1. Create a Python environment

GBMCP requires Python 3.10+.

cd <PROJECT_ROOT>
python -m venv .venv
.\.venv\Scripts\python.exe -m pip install --upgrade pip
.\.venv\Scripts\python.exe -m pip install -e ".[test]"

For a runtime-only install, omit the test extras:

.\.venv\Scripts\python.exe -m pip install -e .

2. Start the MCP server

.\.venv\Scripts\python.exe -m gbmcp.server

or:

gbmcp

3. Configure Codex

Edit %USERPROFILE%\.codex\config.toml and add one of the following configurations.

If GBMCP is installed in the Python environment used by Codex:

[mcp_servers.gbmcp]
command = "python"
args = ["-m", "gbmcp.server"]

[mcp_servers.gbmcp.env]
PYTHONIOENCODING = "utf-8"

If Codex should use the project virtual environment directly, replace <PROJECT_ROOT> with the local project path:

[mcp_servers.gbmcp]
command = "<PROJECT_ROOT>\\.venv\\Scripts\\python.exe"
args = ["-m", "gbmcp.server"]

[mcp_servers.gbmcp.env]
PYTHONIOENCODING = "utf-8"

Restart Codex after editing the configuration. Verify the server with get_config or a read-only search tool.

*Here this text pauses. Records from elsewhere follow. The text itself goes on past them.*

(** ** The calculator: negative arguments *)

(** C2: for every n < 0 and every cache, [fib n] throws
    [std::invalid_argument] with the message
    "Negative arguments are not allowed." and leaves the cache as it
    was. *)
Theorem fib_negative_throws fuel n m :
  n < 0 ->
  fib fuel n m =
    Throw (invalid_argument "Negative arguments are not allowed.") m /\
  memo_of (fib fuel n m) = m.
Proof.
  intros H. rewrite (fib_negative fuel n m H). split; reflexivity.
Qed.

Lemma fib_negative_throws_witness :
  -1 < 0 /\
  fib 0 (-1) [0; 1; 1; 2] =
    Throw (invalid_argument "Negative arguments are not allowed.")
      [0; 1; 1; 2].
Proof.
  split; [lia|].
  refine (proj1 (fib_negative_throws 0 (-1) [0; 1; 1; 2] _)). lia.
Defined.

(** ** The cache invariant *)

Lemma fib_93_from_init :
  fib 100 93 init_memo = Ret (-6246583658587674878) (fibs 94).
Proof. vm_compute. reflexivity. Qed.

Lemma fibs_94_tail :
  nth_error (fibs 94) 93 = Some (-6246583658587674878) /\
  nth_error (fibs 94) 92 = Some 7540113804746346429 /\
  nth_error (fibs 94) 91 = Some 4660046610375530309.
Proof. repeat split; vm_compute; reflexivity. Qed.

4. Install the companion Codex skill

The repository includes a companion skill at skills/gbmcp-standards. Copy it into Codex's skills directory:

New-Item -ItemType Directory -Force -Path "$env:USERPROFILE\.codex\skills" | Out-Null
Copy-Item -Recurse -Force .\skills\gbmcp-standards "$env:USERPROFILE\.codex\skills\gbmcp-standards"

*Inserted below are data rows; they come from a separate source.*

(** * Scramblr: the two-phase renaming worker and its controller

    A shallow embedding of [Scramblr.py]: the worker thread
    [RandomizerWorker.run], the directory scan
    [ImageRandomizer.get_image_files] and the launch logic of
    [ImageRandomizer.process_folder].

    Modelling conventions.
    - A Python [str] is a [string] (a list of bytes); [str.lower] acts on
      the ASCII letters.
    - The selected folder is a finite map from entry names to entries; a
      path [os.path.join(folder_path, name)] is identified with [name].
    - A Python [dict] is an association list in insertion order.
    - A Python [float] is the rational it denotes; arithmetic rounds the
      exact result to the nearest binary64 value, ties to even.
    - [run] is a computation in a monad with state (the directory and the
      cursors of the oracles), exceptions, and a log of observable actions
      (signals emitted, [os.rename] calls).
    - Randomness, UUIDs, the clock and externally caused I/O failures are
      oracles of the environment. *)

From Stdlib Require Import ZArith QArith Qround Qabs Qpower Lia Lqa SpecFloat.
From Stdlib Require Import Ascii String DecimalString DecimalNat DecimalFacts.
From stdpp Require Import gmap strings list fin_maps.

Local Open Scope string_scope.
Local Open Scope list_scope.

(** ** Strings *)

Module PyStr.

(** [str(n)] for a non-negative [int]. *)
Definition str_of_nat (n : nat) : string :=
  NilEmpty.string_of_uint (Nat.to_uint n).

Fixpoint zeros (n : nat) : string :=
  match n with
  | O => EmptyString
  | S n' => String "0"%char (zeros n')
  end.

(** The format spec [03d]: decimal, zero-padded on the left to a width of
    at least 3. *)
Definition fmt03d (n : nat) : string :=
  let s := str_of_nat n in
  zeros (3 - String.length s) +:+ s.

Definition lower_ascii (c : ascii) : ascii :=
  let n := nat_of_ascii c in
  if (65 <=? n)%nat && (n <=? 90)%nat then ascii_of_nat (n + 32) else c.

(** [s.lower()] *)
Fixpoint lower (s : string) : string :=
  match s with
  | EmptyString => EmptyString
  | String c s' => String (lower_ascii c) (lower s')
  end.

(** [s.rfind(c)] for a one-character [c], as [None] for [-1]. The
    accumulator [i] is the index of the head of [s]. *)
Fixpoint rfind_from (c : ascii) (s : string) (i : nat) : option nat :=
  match s with
  | EmptyString => None
  | String a s' =>
      match rfind_from c s' (S i) with
      | Some j => Some j
      | None => if Ascii.eqb a c then Some i else None
      end
  end.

Restart Codex after copying the skill. The skill records GBMCP source boundaries, batch-download rules, and Doc88 mode differences.

5. Optional Doc88 downloader tools

Doc88 downloads require external conversion tools. Install and expose the following tools before using doc88_download_document:

  • Java, with Java 17 or later recommended.
  • FFDec, with ffdec.jar available.
  • svg2pdf, required by the default fast Doc88 route.

Supported discovery paths:

  • Java: java on PATH, or GBMCP_DOC88_JAVA
  • FFDec: GBMCP_DOC88_FFDEC_JAR, or ffdec\ffdec.jar under the project root
  • svg2pdf: GBMCP_DOC88_SVG2PDF, svg2pdf on PATH, svg2pdf.exe under the project root, or svg2pdf\svg2pdf.exe

Check dependency discovery:

.\.venv\Scripts\python.exe -c "from gbmcp.service import doc88_check_dependencies; import json; print(json.dumps(doc88_check_dependencies(), ensure_ascii=False, indent=2))"

6. Package for distribution

Build Python distributions and a portable project archive:

.\scripts\package.ps1

Build without running tests:

.\scripts\package.ps1 -SkipTests

Include local Doc88 downloader tools (ffdec and svg2pdf) in the archive:

.\scripts\package.ps1 -IncludeDoc88Tools

package.bat forwards the same parameters:

.\package.bat -IncludeDoc88Tools

Outputs are written under dist\, including Python wheel/sdist files and gbmcp-<version>-package.zip. The zip contains source code, README, the companion skill, and an install.ps1 helper. By default, Doc88 external tools are not bundled. Use -IncludeDoc88Tools to include local ffdec and svg2pdf directories. Java is not bundled and must be installed on the target machine.

Install from the package archive:

Expand-Archive .\gbmcp-0.1.0-package.zip -DestinationPath .\GBMCP
cd .\GBMCP
.\install.ps1

Tools by source

Source capability matrix

Use source-prefixed tools where possible. The old unprefixed tools are onlycompatibility aliases.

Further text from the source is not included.